Mortality rates are ~10–20% with TMP-SMX and corticosteroids. Untreated PCP is invariably fatal. IRIS may occur in HIV patients post-ART initiation.

8.2 Long-Term Outcomes

Immune reconstitution after ART leads to improved prognosis. Persistent neutropenia or non-HIV immunosuppression worsens outcomes.

9. SPECIAL CONSIDERATIONS

Chemoprophylaxis is critical for HIV patients with CD4+ <200/ µ L. In non-HIV immunosuppressed patients, CD4+ counts <200/ µ L are a marker but not absolute. Monitoring for drug toxicity (e.g., renal dysfunction, neutropenia) is essential.

9.1 Pregnancy

TMP-SMX is safe in pregnancy. Prophylaxis is recommended for HIV-positive pregnant women with CD4+ <200/ µ L.

9.2 Pediatrics

PCP in children is rare but possible in immunocompromised hosts. Prophylaxis is indicated for high-risk pediatric patients.

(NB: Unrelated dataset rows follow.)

(* ===== verification/EngineInv.v ===== *)
(** * The pipeline of writes of an engine: its invariant, and the operations on
    it. *)
From stdpp Require Import strings gmap sets.
From S2P Require Import Prelude Ring Engine.
Import Engine.

(** ** Records *)

Record rec_ok (r : inflight) : Prop := {
  ro_inline : overflow r = None -> 0 <= npending r <= maxInlinePeers /\ blen (peers r) = maxInlinePeers;
  ro_nodup : NoDup (pendingPeers r);
  ro_open : resolved r = false -> doneCh r = [];
  ro_done : resolved r = true -> doneCh r = [] \/ doneCh r = [rErr r];
}.

Lemma pendingCount_len r : rec_ok r -> pendingCount r = blen (pendingPeers r).
Proof.
  intros [H1 _ _ _]. unfold pendingCount, pendingPeers. destruct (overflow r); [done|]. destruct (H1 eq_refl) as [H2 H3].
  rewrite blen_take by lia. rewrite H3. unfold maxInlinePeers in *. lia.
Qed.

(** Removing an element by moving the last one into its place. *)
Lemma swapOut_perm l i p : l !! i = Some p -> p :: swapOut i l ≡ₚ l.
Proof.
  intros Hi. unfold swapOut. destruct (exists_last (l := l)) as (l' & z & ->); [by destruct l|].
  rewrite last_snoc. cbn [default]. rewrite length_app. cbn [length]. replace (length l' + 1 - 1)%nat with (length l') by lia.
  destruct (decide (i = length l')) as [->|Hne].
  - rewrite lookup_app_r, Nat.sub_diag in Hi by lia. injection Hi as ->.
    rewrite insert_app_r_alt, take_app_le, take_ge by lia. by rewrite <- Permutation_cons_append.
  - assert (i < length l')%nat by (apply lookup_lt_Some in Hi; rewrite length_app in Hi; cbn in Hi; lia).
    rewrite insert_app_l by done. rewrite take_app_le by (rewrite length_insert; lia). rewrite take_ge by (rewrite length_insert; lia).
    rewrite lookup_app_l in Hi by done. rewrite insert_take_drop by done. rewrite <- (take_drop_middle l' i p Hi) at 3.
    rewrite <- app_assoc. cbn [app]. rewrite <- Permutation_cons_append. solve_Permutation.
Qed.

Definition without (p : string) (l l' : list string) : Prop := l' = l /\ p ∉ l \/ p :: l' ≡ₚ l.

Lemma removePending_spec p r : rec_ok r ->
  rec_ok (removePending p r) /\ without p (pendingPeers r) (pendingPeers (removePending p r)) /\
  rEpoch (removePending p r) = rEpoch r /\ rSeq (removePending p r) = rSeq r /\ resolved (removePending p r) = resolved r /\
  rErr (removePending p r) = rErr r /\ doneCh (removePending p r) = doneCh r.
Proof.
  intros Hr. pose proof Hr as [H1 H2 H3 H4]. unfold removePending, pendingPeers in *. destruct (overflow r) as [l|] eqn:E1.
  - destruct (list_find _ l) as [[i q]|] eqn:E2.
    + apply list_find_Some in E2 as (Hi & -> & _). pose proof (swapOut_perm l i p Hi) as Hp. cbn. split; [|split; [by right|done]].
      split; cbn; try done. rewrite <- Hp in H2. unfold pendingPeers. cbn. by apply NoDup_cons in H2 as [_ ?].
    + apply list_find_None in E2. rewrite E1. split; [done|]. split; [|done]. left. split; [done|].
      intros Hin. rewrite Forall_forall in E2. by apply (E2 p Hin).
  - destruct (H1 eq_refl) as [Hn Hb]. destruct (list_find _ _) as [[i q]|] eqn:E2.
    + apply list_find_Some in E2 as (Hi & -> & _). cbn. set (n := npending r) in *.
      assert (Hin : (i < Z.to_nat n)%nat) by (apply lookup_lt_Some in Hi; rewrite length_take in Hi; lia).
      assert (Heq : take (Z.to_nat (n - 1)) (<[Z.to_nat (n - 1) := noPeer]> (<[i := default noPeer (peers r !! Z.to_nat (n - 1))]> (peers r))) =
        swapOut i (take (Z.to_nat n) (peers r))).
      { unfold swapOut. rewrite take_insert_ge by lia. rewrite last_lookup, length_take, lookup_take_lt by (unfold blen, maxInlinePeers in *; lia).
        replace (Init.Nat.pred _) with (Z.to_nat (n - 1)) by (unfold blen, maxInlinePeers in *; lia).
        destruct (decide (i < Z.to_nat (n - 1))%nat).
        - rewrite <- take_insert_lt by lia. rewrite take_take. f_equal. unfold blen, maxInlinePeers in *. lia.
        - rewrite take_insert_ge by lia. rewrite take_insert_ge by (rewrite ?length_take; unfold blen, maxInlinePeers in *; lia).
          rewrite take_take. f_equal. unfold blen, maxInlinePeers in *. lia. }
      pose proof (swapOut_perm _ i p Hi) as Hp. rewrite Heq. split; [|split; [by right|done]].
      split; cbn; try done.
      * intros _. rewrite !blen_insert. split; [lia|done].
      * unfold pendingPeers. cbn. rewrite Heq. rewrite <- Hp in H2. by apply NoDup_cons in H2 as [_ ?].
    + apply list_find_None in E2. rewrite E1. split; [done|]. split; [|done]. left. split; [done|].
      intros Hin. rewrite Forall_forall in E2. by apply (E2 p Hin).
Qed.

Lemma without_elem p l l' q : NoDup l -> without p l l' -> q ∈ l' <-> q ∈ l /\ q <> p.
Proof.
  intros Hn [[-> Hp]|Hp].
  - split; [|tauto]. intros Hq. split; [done|]. by intros ->.
  - rewrite <- Hp in Hn |- *. apply NoDup_cons in Hn as [Hn _]. rewrite elem_of_cons. split; [|tauto].
    intros Hq. split; [by right|]. by intros ->.
Qed.

(** ** The pipeline *)

(** The outcome of a record is written once. *)
Definition settle (r : inflight) (err : option perr) : inflight :=
  MkRec (rEpoch r) (rSeq r) (npending r) (peers r) (overflow r) true err (doneCh r ++ [err]).

Definition rstep (Q : inflight -> option perr -> Prop) (r r' : inflight) : Prop :=
  r' = r \/ resolved r = false /\ exists err, r' = settle r err /\ Q r err.

Lemma rsteps_refl Q rs : Forall2 (rstep Q) rs rs.
Proof. induction rs; constructor; [by left|done]. Qed.

Lemma rsteps_insert (Q : inflight -> option perr -> Prop) rs id r err : rs !! id = Some r -> resolved r = false -> Q r err ->
  Forall2 (rstep Q) rs (<[id := settle r err]> rs).
Proof.
  intros Hi Hr HQ. rewrite <- (list_insert_id _ _ _ Hi) at 1. apply Forall2_insert; [apply rsteps_refl|].
  right. split; [done|]. by exists err.
Qed.

Lemma rsteps_trans (Q1 Q2 Q : inflight -> option perr -> Prop) a b c :
  (forall r err, Q1 r err -> Q r err) -> (forall r err, Q2 r err -> Q r err) ->
  Forall2 (rstep Q1) a b -> Forall2 (rstep Q2) b c -> Forall2 (rstep Q) a c.
Proof.
  intros H1 H2 Hab Hbc. eapply (Forall2_trans (rstep Q1) (rstep Q2) (rstep Q)); [|done|done]. intros x y z [->|(Hx & err & -> & HQ)] [->|(Hy & err' & -> & HQ')].
  - by left.
  - right. split; [done|]. exists err'. by auto.
  - right. split; [done|]. exists err. by auto.
  - done.
Qed.

Lemma rstep_ok Q r r' : rstep Q r r' -> rec_ok r -> rec_ok r'.
Proof.
  intros [->|(Hr & err & -> & _)] [H1 H2 H3 H4]; [done|]. split; cbn; try done. intros _. rewrite H3 by done. by right.
Qed.

Lemma rstep_same Q r r' : rstep Q r r' -> rEpoch r' = rEpoch r /\ rSeq r' = rSeq r /\ pendingPeers r' = pendingPeers r /\ (resolved r = true -> resolved r' = true).
Proof. by intros [->|(Hr & err & -> & _)]. Qed.

Section Pipe.
Context {F : Type} (commitLevel : CommitLevel).

Definition window (e : Engine F) : list (option nat) := live (inflightRing e) (inflightHead e) (inflightN e).

(** [ids] are the records in flight, oldest first: their sequence numbers are
    consecutive, end at [lastSeq] and are above [committed]; every other record
    has its outcome. *)
Record pipe (e : Engine F) (ids : list nat) : Prop := {
  p_ring : ids = [] /\ inflightN e = 0 /\ inflightRing e = [] \/
    0 <= inflightHead e < blen (inflightRing e) /\ 0 <= inflightN e <= blen (inflightRing e) /\ window e = Some <$> ids;
  p_nodup : NoDup ids;
  p_rec : forall i id, ids !! i = Some id -> exists r, recs e !! id = Some r /\ rSeq r = baseSeq e + Z.of_nat i /\ rEpoch r <= epoch e;
  p_wf : Forall rec_ok (recs e);
  p_out : forall id r, recs e !! id = Some r -> id ∉ ids -> resolved r = true;
  p_base : ids <> [] -> baseSeq e + blen ids = lastSeq e + 1 /\ committed e < baseSeq e;
  p_marks : 0 <= committed e <= lastSeq e /\ lastSeq e < 2 ^ 62;
}.

(** The pipeline part of an engine. *)
Definition repipe (rg : list (option nat)) (h n b : Z) (rs : list inflight) (c : Z) (e : Engine F) : Engine F :=
  set_committed c (set_recs rs (set_baseSeq b (set_inflightN n (set_inflightHead h (set_inflightRing rg e))))).

(** When an outcome may be success: no peer is waited for (or the level does not
    wait), the lease of the write's epoch is held, and the watermark moves to the
    write. *)
Definition may_settle (now c : Z) (e : Engine F) (r : inflight) (err : option perr) : Prop :=
  err = None -> (pendingPeers r = [] \/ commitLevel = CommitPrimary) /\
    leaseEpoch e = rEpoch r /\ epoch e = rEpoch r /\ now < leaseExpiry e /\ committed e < rSeq r <= c.

Definition swept (now : Z) (e e' : Engine F) : Prop :=
  exists rg h n b rs c, e' = repipe rg h n b rs c e /\ Forall2 (rstep (may_settle now c e)) (recs e) rs /\ committed e <= c.

Lemma swept_refl now e : swept now e e.
Proof.
  exists (inflightRing e), (inflightHead e), (inflightN e), (baseSeq e), (recs e), (committed e).
  split; [by destruct e|]. split; [apply rsteps_refl|lia].
Qed.
Inductive accepted_run : list ReplicateMsg -> Engine F -> Engine F -> list nat -> list nat -> Prop :=
| run_none e ids : pipe e ids -> accepted_run [] e e ids ids
| run_more m ms e1 e2 e3 ids1 ids2 ids3 : accepts m e1 e2 ids1 ids2 -> accepted_run ms e2 e3 ids2 ids3 -> accepted_run (m :: ms) e1 e3 ids1 ids3.

Lemma receive_loop_ok J P R L U ep now : apply_clean -> forall ms s (e : Engine F) ids, run ep s ms -> 1 <= s -> s + blen ms <= 2 ^ 62 ->
  pipe e ids -> (poisoned e = false -> U ep) -> 0 <= (appliedFrontierLocked e).1 < 2 ^ 62 ->
  exists e1 ids1 e' ids' a k, receive_loop cl Apply ms ep (s - 1) now e = (e', Ok a) /\ accepted_run (take k ms) e e1 ids ids1 /\
    tame J P R L U e1 e' ids1 ids' /\ (k <= length ms)%nat /\ AckEpoch a = ep /\ AckSeq a = s - 1 + Z.of_nat k /\ (OK a = true -> k = length ms).
Proof.
  intros Hc. induction ms as [|m ms IH]; intros s e ids Hr Hs Hb Hp HU Hf; cbn [receive_loop].
  { exists e, ids, e, ids. eexists _, 0%nat. split; [done|]. split; [by constructor|]. split; [by apply tame_refl|]. cbn. split_and!; try done; lia. }
  destruct (Hr 0%nat m eq_refl) as [He Hsm]. rewrite blen_cons in Hb. pose proof (blen_nonneg ms).
  destruct (receiveLocked_ok J P R L U m now e ids Hc Hp ltac:(by rewrite He) Hf) as (e1 & ids1 & a & H1 & [(Ha & _ & Ht)|[-> Hacc]]); rewrite (bind_ok _ _ _ _ _ H1).
  - rewrite Ha. exists e, ids, e1, ids1. eexists _, 0%nat. split; [done|]. split; [by constructor|]. cbn. split_and!; try done; lia.
  - cbn [OK]. destruct (IH (s + 1) e1 ids1) as (e2 & ids2 & e3 & ids3 & a & k & H2 & Hrun & Ht & Hk & Hae & Has & Hok); try lia.
    + by eapply run_tail.
    + apply Hacc.
    + intros _. apply HU, Hacc.
    + rewrite (accepts_frontier _ _ _ _ _ Hacc). cbn. lia.
    + replace (s + 1 - 1) with (Seq m) in H2 by lia. rewrite H2. exists e2, ids2, e3, ids3, a, (S k). split; [done|]. cbn [take].
      split; [by econstructor|]. split; [done|]. cbn [length]. split_and!; [lia|done|lia|]. intros Ho. by rewrite (Hok Ho).
Qed.

Lemma ReceiveGroup_ok J P R L U m rest now (e : Engine F) ids : apply_clean -> run (Epoch m) (Seq m) (m :: rest) -> 1 <= Seq m -> Seq m + blen rest < 2 ^ 62 ->
  pipe e ids -> (poisoned e = false -> U (Epoch m)) -> 0 <= (appliedFrontierLocked e).1 < 2 ^ 62 ->
  exists e1 ids1 e' ids' a k, ReceiveGroup cl Apply (m :: rest) now e = (e', Ok a) /\ accepted_run (take k (m :: rest)) e e1 ids ids1 /\
    tame J P R L U e1 e' ids1 ids' /\ (k <= S (length rest))%nat /\ AckEpoch a = Epoch m /\ AckSeq a = Seq m - 1 + Z.of_nat k /\ (OK a = true -> k = S (length rest)).
Proof.
  intros Hc Hr Hs Hb Hp HU Hf. unfold ReceiveGroup. rewrite (proj2 (Z.eqb_neq _ _)) by lia. pose proof (blen_nonneg rest). rewrite wrap_fits by (unfold fits; lia).
  apply (receive_loop_ok J P R L U (Epoch m) now Hc (m :: rest) (Seq m) e ids Hr Hs); [rewrite blen_cons; lia|done..].
Qed.

(** ** The in-sync set *)

Lemma foldl_removePending_to J ps : forall r, (forall p, p ∈ ps -> J (rEpoch r) (rSeq r) p) -> rec_to cl J r (foldl (fun r p => removePending p r) r ps).
Proof.
  induction ps as [|p ps IH]; intros r HJ; cbn [foldl]; [apply rec_to_refl|].
  assert (H1 : rec_to cl J r (removePending p r)) by (apply removePending_to, HJ; by constructor).
  eapply (rec_to_trans cl J J J); [done|done|done|]. apply IH. intros q Hq. destruct H1 as [E1 E2 _ _ _ _ _]. rewrite E1, E2. apply HJ. by constructor.
Qed.

(** The peers a narrowed in-sync set releases writes from. *)
Definition released (ep : Z) (newISR : list string) (ep' : Z) (seq : Z) (p : string) : Prop := ep' = ep /\ p ∉ newISR.
Lemma run_last ep s m ms : run ep s (m :: ms) -> Seq (default m (last ms)) = s + blen ms.
Proof.
  intros Hr. destruct (last ms) as [m'|] eqn:E1.
  - rewrite last_lookup in E1. destruct ms as [|m2 ms]; [done|]. cbn [length Nat.pred] in E1. destruct (Hr (S (length ms)) m' E1) as [_ H]. cbn. rewrite H. len.
  - apply last_None in E1 as ->. destruct (Hr 0%nat m eq_refl) as [_ H]. cbn. rewrite H. len.
Qed.

Lemma run_at ep s ms q : run ep s ms -> s <= q < s + blen ms -> exists m, m ∈ ms /\ Epoch m = ep /\ Seq m = q.
Proof.
  intros Hr Hq. unfold blen in Hq. destruct (lookup_lt_is_Some_2 ms (Z.to_nat (q - s))) as [m Hm]; [lia|]. destruct (Hr _ _ Hm) as [H1 H2].
  exists m. split_and!; [by eapply list_elem_of_lookup_2|done|lia].
Qed.

Lemma through_le ep first last a : 1 <= first < 2 ^ 62 -> forall seq, first <= seq -> seq <= creditThrough ep first last a -> exists a', a = Some a' /\ AckEpoch a' = ep /\ seq <= AckSeq a'.
Proof.
  intros Hf seq Hs Hle. unfold creditThrough in Hle. rewrite wrap_fits in Hle by (unfold fits; lia). destruct a as [a|]; [|lia].
  destruct (OK a && (AckEpoch a =? ep) && (AckSeq a =? last)) eqn:E1.
  - apply andb_true_iff in E1 as [[_ E1%Z.eqb_eq]%andb_true_iff E2%Z.eqb_eq]. exists a. split_and!; [done|done|lia].
  - destruct (negb (OK a) && (AckEpoch a =? ep) && (first - 1 <=? AckSeq a) && (AckSeq a <? last)) eqn:E2; [|lia].
    apply andb_true_iff in E2 as [[[_ E2%Z.eqb_eq]%andb_true_iff _]%andb_true_iff _]. exists a. by split_and!.
Qed.

Lemma inv_complete s n p x a now : inv s -> carries (msgOk s n) (fun _ => True) x -> (forall a', a = Some a' -> replyOk fresh s p x a') ->
  inv (complete cl fresh n p x a now s).
Proof.
  intros Hi Hc Ha. destruct x as [m|[|m ms]|c]; cbn [complete]; try done.
  - apply on_tame; [done|]. intros ids (Hp & _). destruct Hc as (_ & _ & Hb & _).
    destruct (completeSend_ok cl p m a now _ ids Hp) as (e' & ids' & H1 & H2 & H3 & H4); [unfold fits; lia|].
    exists e', ids', (Ok tt). split_and!; try done. apply (steady_at s n (acks p m a)); [|done..].
    intros ep seq q (-> & -> & -> & a' & -> & A1 & A2 & A3). left. by apply (Ha a' eq_refl).
  - destruct Hc as [Hall (m0 & rest & [= <- <-] & Hrun)]. rewrite (run_last _ _ _ _ Hrun). rewrite Forall_lookup in Hall.
    assert (Hb : 1 <= Seq m < 2 ^ 62) by (apply (Hall 0%nat m eq_refl)).
    assert (Hb2 : Seq m + blen ms < 2 ^ 62).
    { rewrite <- (run_last _ _ _ _ Hrun). destruct (last ms) as [m'|] eqn:E1; cbn; [|lia]. rewrite last_lookup in E1.
      destruct ms as [|m2 ms]; [done|]. apply (Hall (S (length ms)) m' E1). }
    apply on_tame; [done|]. intros ids (Hp & _).
    destruct (completeGroup_ok cl p (Epoch m) (Seq m) (Seq m + blen ms) a now _ ids Hp) as (e' & ids' & H1 & H2 & H3 & H4); [lia|lia|].
    exists e', ids', (Ok tt). split_and!; try done. eapply steady_at; [|done..]. intros ep seq q (-> & -> & Hs1 & Hs2).
    destruct (through_le _ _ _ _ Hb seq ltac:(lia) Hs2) as (a' & -> & A1 & A2).
    destruct (run_at _ _ _ seq Hrun) as (m' & Hm' & E1 & E2); [rewrite blen_cons; lia|]. left. rewrite <- E1, <- E2.
    apply (Ha a' eq_refl m' Hm'); [congruence|lia].
Qed.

10. KEY POINTS & CLINICAL PEARLS

  • Pneumocystis jirovecii is the only human pathogen; no cross-species transmission.
  • CD4+ T-cell counts <200/ µ L are a key indicator for PCP risk.
  • TMP-SMX is first-line, with corticosteroids for severe cases.
  • Prophylaxis is critical for HIV patients.
  • Monitor for drug toxicity (e.g., renal dysfunction, neutropenia) with all therapies.